(Task directions):
Where the listing below has a line with "match goal with", write out exactly that line and every line after it, stopping after the line with "- intros g _".

(Records for processing):
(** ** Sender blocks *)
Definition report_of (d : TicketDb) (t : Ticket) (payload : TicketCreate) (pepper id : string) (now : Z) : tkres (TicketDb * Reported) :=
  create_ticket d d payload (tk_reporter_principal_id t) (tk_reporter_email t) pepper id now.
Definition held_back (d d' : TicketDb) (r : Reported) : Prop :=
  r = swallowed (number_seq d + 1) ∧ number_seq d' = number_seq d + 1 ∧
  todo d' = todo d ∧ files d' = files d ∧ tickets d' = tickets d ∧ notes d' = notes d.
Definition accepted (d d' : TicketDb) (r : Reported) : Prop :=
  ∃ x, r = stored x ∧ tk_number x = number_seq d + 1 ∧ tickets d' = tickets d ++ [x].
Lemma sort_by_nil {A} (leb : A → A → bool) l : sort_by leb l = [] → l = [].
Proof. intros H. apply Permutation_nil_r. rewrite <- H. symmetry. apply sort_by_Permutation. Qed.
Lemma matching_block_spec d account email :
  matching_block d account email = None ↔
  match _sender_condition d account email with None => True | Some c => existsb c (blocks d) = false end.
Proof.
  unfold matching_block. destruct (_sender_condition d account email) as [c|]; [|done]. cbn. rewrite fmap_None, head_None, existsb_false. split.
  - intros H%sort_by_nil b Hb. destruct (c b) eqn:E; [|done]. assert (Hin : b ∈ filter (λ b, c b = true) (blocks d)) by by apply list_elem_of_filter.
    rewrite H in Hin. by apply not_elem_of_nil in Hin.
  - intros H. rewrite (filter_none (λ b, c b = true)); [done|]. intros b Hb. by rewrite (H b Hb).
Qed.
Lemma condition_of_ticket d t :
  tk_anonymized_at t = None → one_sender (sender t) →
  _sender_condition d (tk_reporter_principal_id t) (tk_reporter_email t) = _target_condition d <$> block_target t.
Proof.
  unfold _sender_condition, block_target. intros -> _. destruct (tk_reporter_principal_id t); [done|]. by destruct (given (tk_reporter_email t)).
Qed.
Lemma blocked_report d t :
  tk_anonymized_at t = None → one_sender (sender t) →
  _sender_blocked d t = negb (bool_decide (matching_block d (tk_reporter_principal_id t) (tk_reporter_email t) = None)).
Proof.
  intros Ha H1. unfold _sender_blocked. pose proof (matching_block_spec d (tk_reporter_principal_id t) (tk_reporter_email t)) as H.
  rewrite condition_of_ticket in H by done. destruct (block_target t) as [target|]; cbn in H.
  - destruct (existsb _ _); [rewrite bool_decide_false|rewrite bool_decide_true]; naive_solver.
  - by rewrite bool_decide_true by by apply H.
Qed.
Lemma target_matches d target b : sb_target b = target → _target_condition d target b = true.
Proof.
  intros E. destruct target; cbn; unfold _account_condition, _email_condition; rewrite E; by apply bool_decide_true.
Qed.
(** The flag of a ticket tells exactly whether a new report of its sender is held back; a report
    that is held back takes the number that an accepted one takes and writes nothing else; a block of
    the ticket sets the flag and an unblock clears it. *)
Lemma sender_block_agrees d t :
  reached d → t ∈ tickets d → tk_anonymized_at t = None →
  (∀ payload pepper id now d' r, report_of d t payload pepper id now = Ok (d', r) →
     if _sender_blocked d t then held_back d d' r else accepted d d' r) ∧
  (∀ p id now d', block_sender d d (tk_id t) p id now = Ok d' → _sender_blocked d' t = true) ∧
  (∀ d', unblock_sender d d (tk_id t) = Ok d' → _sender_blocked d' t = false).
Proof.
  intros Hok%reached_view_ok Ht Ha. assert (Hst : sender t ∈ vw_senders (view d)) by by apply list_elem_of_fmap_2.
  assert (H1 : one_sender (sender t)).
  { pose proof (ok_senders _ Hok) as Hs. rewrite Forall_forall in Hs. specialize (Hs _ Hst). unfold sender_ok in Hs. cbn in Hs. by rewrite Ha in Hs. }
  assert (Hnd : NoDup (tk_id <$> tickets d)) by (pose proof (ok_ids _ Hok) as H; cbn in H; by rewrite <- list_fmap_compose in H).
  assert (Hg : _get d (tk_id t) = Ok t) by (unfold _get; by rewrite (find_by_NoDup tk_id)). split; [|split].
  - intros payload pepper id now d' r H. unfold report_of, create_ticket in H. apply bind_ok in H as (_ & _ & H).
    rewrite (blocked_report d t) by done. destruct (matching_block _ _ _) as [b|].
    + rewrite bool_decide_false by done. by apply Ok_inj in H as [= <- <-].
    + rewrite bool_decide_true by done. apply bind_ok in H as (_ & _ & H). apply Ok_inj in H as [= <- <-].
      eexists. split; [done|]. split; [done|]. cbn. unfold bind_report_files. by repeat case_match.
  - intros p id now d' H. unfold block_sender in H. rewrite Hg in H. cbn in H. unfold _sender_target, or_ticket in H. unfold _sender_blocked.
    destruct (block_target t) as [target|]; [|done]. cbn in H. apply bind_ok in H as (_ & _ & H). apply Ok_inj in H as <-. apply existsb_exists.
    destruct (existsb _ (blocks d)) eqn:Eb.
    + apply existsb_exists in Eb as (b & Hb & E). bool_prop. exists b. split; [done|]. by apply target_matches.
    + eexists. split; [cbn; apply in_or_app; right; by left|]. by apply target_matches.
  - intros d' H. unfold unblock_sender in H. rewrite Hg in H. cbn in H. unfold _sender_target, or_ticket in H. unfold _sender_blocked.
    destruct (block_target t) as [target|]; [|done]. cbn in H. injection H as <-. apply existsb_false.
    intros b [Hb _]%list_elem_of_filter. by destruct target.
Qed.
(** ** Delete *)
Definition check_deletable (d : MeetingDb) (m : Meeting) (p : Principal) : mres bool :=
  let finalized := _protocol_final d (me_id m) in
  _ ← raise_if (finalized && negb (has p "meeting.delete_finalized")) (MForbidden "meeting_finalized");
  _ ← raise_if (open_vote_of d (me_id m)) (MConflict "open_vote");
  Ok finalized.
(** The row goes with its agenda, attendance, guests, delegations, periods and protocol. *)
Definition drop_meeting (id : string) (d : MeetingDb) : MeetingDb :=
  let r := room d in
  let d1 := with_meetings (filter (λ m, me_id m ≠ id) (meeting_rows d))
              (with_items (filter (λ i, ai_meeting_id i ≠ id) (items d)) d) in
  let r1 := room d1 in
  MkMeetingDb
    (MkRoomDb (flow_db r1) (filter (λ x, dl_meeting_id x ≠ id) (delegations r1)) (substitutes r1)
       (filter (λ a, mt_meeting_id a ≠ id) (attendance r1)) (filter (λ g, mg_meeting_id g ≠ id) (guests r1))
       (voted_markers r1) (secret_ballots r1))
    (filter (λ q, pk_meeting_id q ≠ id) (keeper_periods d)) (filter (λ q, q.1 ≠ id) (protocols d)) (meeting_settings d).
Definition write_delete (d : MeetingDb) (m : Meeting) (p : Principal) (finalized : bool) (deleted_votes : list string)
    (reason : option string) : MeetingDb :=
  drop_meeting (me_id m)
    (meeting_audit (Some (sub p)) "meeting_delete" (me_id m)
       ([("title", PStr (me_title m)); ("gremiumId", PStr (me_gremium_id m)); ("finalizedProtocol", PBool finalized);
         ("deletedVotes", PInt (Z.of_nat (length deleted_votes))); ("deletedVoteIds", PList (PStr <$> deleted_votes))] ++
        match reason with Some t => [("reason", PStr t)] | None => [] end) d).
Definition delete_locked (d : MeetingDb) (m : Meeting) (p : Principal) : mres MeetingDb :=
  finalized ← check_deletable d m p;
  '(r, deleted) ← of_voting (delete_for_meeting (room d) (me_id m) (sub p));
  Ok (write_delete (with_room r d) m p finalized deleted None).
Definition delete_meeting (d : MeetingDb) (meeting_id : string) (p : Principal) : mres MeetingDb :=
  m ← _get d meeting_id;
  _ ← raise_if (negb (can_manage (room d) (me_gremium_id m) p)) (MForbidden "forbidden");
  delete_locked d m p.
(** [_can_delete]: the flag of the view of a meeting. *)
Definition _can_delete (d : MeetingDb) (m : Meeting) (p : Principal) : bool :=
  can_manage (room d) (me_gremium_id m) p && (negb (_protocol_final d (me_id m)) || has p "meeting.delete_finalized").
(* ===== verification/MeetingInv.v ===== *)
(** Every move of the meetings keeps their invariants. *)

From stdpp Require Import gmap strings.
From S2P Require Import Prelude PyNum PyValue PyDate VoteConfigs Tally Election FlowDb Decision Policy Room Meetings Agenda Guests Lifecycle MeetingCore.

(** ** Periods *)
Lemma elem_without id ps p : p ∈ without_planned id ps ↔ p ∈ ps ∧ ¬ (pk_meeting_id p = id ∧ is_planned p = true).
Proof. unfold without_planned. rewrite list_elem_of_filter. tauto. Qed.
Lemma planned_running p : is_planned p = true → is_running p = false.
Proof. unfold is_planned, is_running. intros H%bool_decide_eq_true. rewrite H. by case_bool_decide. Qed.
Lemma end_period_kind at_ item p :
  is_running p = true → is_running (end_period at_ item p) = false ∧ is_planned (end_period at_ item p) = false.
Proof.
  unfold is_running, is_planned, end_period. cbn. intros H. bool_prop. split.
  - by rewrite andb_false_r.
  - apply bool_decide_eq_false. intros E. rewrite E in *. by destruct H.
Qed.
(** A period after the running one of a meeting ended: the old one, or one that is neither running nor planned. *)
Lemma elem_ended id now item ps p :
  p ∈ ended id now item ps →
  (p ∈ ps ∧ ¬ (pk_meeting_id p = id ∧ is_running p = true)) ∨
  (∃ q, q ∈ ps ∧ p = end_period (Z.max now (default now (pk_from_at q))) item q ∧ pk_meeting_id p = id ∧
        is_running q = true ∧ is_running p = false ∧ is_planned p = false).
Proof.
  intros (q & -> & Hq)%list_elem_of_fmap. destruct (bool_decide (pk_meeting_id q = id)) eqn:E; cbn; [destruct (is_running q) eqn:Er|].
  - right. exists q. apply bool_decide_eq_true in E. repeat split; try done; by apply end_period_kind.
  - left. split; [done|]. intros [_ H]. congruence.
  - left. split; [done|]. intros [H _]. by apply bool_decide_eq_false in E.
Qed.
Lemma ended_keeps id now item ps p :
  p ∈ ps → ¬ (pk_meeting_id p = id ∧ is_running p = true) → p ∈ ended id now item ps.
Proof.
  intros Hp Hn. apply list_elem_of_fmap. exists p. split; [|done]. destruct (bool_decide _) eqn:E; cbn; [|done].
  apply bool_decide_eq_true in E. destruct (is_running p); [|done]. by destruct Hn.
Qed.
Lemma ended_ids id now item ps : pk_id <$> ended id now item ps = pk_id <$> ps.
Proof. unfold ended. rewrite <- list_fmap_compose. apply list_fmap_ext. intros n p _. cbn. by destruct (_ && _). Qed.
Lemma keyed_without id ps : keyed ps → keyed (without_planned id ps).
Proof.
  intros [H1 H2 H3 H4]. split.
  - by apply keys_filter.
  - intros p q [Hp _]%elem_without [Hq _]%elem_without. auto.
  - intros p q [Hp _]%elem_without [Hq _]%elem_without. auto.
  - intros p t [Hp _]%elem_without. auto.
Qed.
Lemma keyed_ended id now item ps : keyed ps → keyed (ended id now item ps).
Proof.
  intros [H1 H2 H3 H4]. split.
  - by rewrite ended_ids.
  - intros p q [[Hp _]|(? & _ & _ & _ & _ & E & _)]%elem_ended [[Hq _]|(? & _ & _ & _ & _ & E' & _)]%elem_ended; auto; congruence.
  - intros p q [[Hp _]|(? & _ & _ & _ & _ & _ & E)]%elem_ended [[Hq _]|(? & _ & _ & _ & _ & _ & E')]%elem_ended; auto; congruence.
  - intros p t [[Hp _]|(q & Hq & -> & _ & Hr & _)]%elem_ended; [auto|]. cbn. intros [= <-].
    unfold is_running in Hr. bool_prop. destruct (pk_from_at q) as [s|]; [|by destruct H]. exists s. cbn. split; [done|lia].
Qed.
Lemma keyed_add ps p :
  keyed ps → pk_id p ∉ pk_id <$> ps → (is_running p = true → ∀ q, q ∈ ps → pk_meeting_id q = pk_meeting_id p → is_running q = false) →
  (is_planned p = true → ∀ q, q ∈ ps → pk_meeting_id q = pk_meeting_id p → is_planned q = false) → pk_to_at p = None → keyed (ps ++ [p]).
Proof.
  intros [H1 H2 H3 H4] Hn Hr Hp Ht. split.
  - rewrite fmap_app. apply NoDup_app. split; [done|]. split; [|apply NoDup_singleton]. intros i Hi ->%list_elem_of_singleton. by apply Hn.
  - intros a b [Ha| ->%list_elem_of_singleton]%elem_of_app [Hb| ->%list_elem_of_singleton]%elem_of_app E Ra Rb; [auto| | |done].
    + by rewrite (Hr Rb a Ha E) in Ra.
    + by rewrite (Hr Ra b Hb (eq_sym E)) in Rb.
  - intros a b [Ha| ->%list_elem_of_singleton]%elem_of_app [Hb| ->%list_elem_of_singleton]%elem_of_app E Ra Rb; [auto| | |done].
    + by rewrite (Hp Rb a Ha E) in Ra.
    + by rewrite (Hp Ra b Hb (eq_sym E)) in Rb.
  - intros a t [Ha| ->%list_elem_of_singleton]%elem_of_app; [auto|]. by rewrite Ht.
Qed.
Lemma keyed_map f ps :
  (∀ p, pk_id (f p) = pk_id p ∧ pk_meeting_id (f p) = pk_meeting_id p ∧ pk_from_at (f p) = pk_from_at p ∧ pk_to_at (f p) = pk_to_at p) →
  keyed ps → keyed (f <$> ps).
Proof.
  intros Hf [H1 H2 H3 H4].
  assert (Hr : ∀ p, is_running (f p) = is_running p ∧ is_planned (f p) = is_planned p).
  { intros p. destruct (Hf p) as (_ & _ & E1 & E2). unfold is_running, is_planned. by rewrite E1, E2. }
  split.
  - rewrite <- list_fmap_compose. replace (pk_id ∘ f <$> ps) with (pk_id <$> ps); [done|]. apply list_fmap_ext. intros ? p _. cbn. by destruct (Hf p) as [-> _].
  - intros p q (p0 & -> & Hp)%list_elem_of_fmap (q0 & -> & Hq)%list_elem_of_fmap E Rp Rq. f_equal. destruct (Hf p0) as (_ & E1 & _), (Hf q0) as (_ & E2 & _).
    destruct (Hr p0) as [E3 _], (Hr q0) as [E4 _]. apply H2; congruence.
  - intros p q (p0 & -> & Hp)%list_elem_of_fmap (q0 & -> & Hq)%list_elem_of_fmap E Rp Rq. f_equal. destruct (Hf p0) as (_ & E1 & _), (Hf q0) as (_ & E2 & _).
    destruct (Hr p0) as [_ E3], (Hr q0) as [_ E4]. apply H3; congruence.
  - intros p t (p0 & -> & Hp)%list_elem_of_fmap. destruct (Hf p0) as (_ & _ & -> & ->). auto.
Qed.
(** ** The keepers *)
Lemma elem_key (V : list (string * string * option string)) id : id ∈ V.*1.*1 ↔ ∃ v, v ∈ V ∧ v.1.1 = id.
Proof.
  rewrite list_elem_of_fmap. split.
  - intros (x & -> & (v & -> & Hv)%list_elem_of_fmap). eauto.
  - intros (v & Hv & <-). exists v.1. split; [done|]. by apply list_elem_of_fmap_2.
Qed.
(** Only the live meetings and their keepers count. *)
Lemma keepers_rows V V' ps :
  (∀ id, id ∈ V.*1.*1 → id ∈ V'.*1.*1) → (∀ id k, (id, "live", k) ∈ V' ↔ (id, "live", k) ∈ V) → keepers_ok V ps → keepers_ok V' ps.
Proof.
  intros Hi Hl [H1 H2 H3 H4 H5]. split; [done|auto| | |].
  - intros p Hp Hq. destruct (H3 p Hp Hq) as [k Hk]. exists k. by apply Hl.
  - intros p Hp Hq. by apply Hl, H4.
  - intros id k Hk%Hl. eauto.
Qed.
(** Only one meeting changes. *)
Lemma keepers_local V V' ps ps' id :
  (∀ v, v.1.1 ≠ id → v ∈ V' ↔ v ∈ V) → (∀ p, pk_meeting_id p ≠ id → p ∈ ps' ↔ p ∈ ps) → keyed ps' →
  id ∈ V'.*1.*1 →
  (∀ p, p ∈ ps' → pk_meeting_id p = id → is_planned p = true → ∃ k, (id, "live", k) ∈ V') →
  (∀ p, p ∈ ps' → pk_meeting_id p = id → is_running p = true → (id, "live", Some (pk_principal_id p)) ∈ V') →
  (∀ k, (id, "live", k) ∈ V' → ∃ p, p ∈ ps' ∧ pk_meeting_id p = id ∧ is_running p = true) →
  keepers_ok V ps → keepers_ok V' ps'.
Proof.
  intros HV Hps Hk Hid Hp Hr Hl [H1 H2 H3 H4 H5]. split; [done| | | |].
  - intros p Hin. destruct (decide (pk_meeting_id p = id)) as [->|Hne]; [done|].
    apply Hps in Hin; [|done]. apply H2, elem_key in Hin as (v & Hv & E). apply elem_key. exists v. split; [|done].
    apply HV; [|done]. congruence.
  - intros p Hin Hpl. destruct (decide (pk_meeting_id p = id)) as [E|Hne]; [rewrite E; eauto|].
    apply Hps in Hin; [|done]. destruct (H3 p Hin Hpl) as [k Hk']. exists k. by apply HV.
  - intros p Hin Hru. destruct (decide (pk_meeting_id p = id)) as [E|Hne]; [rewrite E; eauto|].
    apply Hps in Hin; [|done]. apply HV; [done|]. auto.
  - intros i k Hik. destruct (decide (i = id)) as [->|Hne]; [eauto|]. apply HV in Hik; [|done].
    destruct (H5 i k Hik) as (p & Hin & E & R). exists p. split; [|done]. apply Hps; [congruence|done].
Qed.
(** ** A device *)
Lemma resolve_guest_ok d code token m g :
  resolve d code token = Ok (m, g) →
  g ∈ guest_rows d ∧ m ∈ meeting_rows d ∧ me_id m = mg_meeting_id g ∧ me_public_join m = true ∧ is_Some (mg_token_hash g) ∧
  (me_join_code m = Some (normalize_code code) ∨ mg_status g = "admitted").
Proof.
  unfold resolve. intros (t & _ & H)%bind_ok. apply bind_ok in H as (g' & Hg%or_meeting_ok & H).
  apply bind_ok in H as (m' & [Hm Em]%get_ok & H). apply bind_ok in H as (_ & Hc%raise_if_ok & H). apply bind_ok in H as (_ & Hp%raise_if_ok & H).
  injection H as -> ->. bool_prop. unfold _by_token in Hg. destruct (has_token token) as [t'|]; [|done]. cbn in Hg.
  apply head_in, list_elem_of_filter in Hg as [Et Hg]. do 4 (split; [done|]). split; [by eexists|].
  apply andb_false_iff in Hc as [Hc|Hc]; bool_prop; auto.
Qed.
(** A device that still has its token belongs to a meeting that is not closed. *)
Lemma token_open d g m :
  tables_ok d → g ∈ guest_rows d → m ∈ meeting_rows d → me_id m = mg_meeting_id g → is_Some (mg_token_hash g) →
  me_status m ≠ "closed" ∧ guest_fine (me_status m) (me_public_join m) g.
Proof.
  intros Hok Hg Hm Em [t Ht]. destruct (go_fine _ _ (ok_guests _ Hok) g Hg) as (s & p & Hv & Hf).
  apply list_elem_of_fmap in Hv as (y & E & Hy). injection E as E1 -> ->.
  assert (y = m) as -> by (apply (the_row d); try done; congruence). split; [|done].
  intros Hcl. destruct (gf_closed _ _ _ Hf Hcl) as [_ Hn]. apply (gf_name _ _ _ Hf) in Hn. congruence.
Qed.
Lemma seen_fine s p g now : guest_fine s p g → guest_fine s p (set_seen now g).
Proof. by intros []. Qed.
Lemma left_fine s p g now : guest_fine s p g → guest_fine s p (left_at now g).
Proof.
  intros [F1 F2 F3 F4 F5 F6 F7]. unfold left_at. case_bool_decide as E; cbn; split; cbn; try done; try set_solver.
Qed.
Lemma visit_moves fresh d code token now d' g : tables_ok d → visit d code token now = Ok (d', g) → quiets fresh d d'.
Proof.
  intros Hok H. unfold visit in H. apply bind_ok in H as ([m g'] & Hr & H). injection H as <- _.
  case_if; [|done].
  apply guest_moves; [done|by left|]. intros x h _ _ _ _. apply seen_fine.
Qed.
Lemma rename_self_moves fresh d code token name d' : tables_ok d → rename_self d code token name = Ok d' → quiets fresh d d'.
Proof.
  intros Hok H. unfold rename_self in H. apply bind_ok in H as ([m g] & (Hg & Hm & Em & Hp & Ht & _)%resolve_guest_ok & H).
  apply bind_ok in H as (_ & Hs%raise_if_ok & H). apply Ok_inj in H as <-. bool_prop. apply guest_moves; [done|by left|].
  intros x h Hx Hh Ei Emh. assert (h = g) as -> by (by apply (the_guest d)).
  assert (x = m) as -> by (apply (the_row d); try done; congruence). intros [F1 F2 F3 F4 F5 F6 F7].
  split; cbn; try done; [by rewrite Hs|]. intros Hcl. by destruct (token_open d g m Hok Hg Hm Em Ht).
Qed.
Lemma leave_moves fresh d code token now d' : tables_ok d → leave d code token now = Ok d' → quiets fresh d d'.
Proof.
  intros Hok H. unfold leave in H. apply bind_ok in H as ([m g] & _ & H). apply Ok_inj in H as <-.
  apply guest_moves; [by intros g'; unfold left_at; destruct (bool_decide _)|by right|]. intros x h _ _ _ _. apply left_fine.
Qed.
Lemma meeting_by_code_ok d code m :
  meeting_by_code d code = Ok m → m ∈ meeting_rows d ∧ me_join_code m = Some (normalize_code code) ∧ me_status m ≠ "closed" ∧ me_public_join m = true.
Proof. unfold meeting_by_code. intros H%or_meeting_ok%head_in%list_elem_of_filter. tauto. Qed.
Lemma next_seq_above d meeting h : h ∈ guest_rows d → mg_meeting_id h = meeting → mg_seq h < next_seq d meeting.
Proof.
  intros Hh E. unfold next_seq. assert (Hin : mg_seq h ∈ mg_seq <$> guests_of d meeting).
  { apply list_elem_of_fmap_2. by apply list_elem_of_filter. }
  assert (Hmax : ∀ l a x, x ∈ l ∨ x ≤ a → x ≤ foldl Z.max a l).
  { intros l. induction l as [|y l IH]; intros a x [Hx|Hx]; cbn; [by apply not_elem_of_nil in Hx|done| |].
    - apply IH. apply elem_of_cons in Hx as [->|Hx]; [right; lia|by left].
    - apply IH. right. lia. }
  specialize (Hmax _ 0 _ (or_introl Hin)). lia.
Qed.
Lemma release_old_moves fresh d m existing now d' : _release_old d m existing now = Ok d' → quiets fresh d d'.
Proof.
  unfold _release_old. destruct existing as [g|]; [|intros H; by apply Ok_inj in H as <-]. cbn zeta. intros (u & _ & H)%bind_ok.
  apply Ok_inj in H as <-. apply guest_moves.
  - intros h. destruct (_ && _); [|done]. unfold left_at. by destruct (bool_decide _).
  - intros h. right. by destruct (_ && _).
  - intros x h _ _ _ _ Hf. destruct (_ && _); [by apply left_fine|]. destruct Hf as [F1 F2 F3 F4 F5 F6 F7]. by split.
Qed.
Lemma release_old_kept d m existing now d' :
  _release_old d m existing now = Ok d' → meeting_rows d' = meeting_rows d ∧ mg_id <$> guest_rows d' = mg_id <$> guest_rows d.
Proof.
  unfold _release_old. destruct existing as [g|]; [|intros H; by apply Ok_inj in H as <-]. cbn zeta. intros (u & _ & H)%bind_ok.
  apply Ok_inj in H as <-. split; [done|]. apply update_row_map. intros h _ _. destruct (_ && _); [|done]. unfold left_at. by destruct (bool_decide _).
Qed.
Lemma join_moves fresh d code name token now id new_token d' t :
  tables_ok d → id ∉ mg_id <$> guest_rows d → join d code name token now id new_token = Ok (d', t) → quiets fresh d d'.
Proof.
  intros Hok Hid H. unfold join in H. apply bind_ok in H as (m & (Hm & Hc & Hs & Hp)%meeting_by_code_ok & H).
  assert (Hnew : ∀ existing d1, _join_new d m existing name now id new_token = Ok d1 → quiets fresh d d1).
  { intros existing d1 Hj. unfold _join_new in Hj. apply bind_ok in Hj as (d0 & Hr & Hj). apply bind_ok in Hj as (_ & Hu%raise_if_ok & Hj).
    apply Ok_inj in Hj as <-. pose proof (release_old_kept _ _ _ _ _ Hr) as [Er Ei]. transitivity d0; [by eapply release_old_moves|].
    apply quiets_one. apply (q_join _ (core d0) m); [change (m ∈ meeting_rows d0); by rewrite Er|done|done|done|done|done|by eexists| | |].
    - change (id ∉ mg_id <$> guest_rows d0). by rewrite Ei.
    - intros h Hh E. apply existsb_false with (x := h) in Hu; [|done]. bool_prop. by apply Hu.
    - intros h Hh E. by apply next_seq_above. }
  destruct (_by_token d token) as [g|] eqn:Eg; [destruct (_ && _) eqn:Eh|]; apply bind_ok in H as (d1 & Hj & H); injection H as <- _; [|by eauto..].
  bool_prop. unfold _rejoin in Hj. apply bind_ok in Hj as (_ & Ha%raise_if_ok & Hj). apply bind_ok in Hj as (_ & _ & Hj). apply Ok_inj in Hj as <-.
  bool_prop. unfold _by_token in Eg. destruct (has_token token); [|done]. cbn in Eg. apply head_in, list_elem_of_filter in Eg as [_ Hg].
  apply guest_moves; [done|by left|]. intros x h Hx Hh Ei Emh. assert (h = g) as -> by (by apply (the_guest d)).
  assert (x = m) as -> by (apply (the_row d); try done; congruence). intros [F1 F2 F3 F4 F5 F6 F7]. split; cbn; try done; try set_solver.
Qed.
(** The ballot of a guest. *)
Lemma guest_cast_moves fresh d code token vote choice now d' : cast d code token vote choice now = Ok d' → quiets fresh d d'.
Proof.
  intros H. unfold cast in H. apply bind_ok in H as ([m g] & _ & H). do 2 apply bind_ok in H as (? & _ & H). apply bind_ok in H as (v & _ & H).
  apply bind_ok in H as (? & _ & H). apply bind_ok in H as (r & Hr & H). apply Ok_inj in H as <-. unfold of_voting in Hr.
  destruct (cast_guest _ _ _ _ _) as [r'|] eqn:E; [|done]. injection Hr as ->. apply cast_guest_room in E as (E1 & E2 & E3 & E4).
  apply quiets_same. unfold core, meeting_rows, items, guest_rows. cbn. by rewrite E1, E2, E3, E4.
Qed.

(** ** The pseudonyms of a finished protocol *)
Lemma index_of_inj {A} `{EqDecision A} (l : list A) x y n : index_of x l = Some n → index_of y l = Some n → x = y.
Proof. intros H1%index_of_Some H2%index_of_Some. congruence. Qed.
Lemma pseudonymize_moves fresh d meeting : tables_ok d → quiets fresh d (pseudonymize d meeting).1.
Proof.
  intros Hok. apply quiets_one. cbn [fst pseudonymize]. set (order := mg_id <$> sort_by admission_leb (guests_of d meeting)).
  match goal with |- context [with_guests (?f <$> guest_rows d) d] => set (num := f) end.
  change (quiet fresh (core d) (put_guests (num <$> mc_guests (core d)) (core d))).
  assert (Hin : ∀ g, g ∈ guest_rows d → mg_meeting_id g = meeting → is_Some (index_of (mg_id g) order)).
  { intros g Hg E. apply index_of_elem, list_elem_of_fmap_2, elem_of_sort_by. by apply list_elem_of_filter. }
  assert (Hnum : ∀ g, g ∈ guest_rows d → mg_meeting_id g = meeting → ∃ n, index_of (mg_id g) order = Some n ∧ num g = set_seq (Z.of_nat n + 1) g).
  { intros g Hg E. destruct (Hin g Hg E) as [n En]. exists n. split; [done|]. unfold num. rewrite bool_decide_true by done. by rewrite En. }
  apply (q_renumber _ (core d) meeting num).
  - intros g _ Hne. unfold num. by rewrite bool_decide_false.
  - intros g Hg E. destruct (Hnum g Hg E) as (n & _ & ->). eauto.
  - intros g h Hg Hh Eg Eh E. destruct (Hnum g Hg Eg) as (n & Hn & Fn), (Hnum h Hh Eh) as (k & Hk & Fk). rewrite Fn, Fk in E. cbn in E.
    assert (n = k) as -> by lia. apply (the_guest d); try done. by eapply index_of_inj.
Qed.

(Solution below):
  match goal with |- context [with_guests (?f <$> guest_rows d) d] => set (num := f) end.
  change (quiet fresh (core d) (put_guests (num <$> mc_guests (core d)) (core d))).
  assert (Hin : ∀ g, g ∈ guest_rows d → mg_meeting_id g = meeting → is_Some (index_of (mg_id g) order)).
  { intros g Hg E. apply index_of_elem, list_elem_of_fmap_2, elem_of_sort_by. by apply list_elem_of_filter. }
  assert (Hnum : ∀ g, g ∈ guest_rows d → mg_meeting_id g = meeting → ∃ n, index_of (mg_id g) order = Some n ∧ num g = set_seq (Z.of_nat n + 1) g).
  { intros g Hg E. destruct (Hin g Hg E) as [n En]. exists n. split; [done|]. unfold num. rewrite bool_decide_true by done. by rewrite En. }
  apply (q_renumber _ (core d) meeting num).
  - intros g _ Hne. unfold num. by rewrite bool_decide_false.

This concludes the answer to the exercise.